Goal of the exercise – Your answer needs to include each line of the records in which the string "input" can be found.

Data section –
------------------------------------

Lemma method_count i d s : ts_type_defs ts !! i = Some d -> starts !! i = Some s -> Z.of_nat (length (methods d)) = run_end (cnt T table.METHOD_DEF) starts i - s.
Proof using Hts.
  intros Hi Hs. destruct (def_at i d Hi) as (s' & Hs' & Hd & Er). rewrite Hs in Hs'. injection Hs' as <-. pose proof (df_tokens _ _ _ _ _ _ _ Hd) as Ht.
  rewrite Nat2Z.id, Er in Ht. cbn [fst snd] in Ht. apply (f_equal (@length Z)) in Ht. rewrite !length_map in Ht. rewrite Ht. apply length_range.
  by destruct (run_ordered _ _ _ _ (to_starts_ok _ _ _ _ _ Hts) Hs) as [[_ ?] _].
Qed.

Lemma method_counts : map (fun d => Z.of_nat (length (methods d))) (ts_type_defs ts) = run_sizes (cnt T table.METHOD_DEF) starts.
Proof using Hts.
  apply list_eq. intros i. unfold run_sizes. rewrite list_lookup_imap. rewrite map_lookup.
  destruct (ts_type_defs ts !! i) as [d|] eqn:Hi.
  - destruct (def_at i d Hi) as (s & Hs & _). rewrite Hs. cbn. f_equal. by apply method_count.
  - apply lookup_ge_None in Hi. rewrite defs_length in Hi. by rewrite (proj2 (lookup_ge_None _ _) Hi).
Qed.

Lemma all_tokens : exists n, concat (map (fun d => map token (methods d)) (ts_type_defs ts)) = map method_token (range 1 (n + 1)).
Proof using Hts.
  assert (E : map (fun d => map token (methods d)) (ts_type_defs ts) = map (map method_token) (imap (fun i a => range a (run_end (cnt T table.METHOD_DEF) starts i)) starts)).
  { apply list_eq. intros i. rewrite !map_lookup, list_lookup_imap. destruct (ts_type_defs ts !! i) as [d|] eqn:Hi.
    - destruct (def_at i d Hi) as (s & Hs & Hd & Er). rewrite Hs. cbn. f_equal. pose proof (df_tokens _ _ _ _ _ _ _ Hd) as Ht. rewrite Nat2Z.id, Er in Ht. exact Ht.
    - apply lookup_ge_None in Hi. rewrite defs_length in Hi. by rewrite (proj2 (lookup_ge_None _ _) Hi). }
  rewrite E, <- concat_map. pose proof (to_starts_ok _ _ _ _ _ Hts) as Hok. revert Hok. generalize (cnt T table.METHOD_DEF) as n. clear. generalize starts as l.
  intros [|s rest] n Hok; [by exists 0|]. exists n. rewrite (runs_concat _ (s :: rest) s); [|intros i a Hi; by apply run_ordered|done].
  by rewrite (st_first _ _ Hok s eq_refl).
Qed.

------------------------------------

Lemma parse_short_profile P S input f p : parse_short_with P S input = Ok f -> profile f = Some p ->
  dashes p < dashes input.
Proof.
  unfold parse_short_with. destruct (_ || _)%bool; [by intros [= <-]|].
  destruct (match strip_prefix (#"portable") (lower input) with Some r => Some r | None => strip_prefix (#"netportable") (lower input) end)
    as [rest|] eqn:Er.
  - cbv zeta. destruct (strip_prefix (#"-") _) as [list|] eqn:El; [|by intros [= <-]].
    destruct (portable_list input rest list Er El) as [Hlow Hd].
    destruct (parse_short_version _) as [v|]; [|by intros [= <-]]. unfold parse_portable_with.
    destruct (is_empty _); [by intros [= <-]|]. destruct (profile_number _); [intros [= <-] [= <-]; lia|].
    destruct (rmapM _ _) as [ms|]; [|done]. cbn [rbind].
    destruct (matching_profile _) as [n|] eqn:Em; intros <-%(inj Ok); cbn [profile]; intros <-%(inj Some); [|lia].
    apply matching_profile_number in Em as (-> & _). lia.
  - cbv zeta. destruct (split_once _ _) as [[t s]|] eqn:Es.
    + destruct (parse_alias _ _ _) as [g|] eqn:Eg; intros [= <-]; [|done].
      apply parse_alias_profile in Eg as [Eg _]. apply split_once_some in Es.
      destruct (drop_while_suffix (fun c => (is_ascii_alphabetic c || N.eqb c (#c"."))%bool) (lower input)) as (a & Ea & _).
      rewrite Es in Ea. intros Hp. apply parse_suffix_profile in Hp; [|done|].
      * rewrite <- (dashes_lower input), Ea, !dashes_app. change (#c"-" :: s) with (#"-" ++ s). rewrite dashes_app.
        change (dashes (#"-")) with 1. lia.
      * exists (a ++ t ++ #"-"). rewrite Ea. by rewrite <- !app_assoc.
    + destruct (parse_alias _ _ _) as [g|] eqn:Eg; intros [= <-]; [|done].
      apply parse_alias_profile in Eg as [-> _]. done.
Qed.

------------------------------------

Task answer –
Lemma parse_short_profile P S input f p : parse_short_with P S input = Ok f -> profile f = Some p ->
  dashes p < dashes input.
  destruct (match strip_prefix (#"portable") (lower input) with Some r => Some r | None => strip_prefix (#"netportable") (lower input) end)
    destruct (portable_list input rest list Er El) as [Hlow Hd].
      destruct (drop_while_suffix (fun c => (is_ascii_alphabetic c || N.eqb c (#c"."))%bool) (lower input)) as (a & Ea & _).
      * rewrite <- (dashes_lower input), Ea, !dashes_app. change (#c"-" :: s) with (#"-" ++ s). rewrite dashes_app.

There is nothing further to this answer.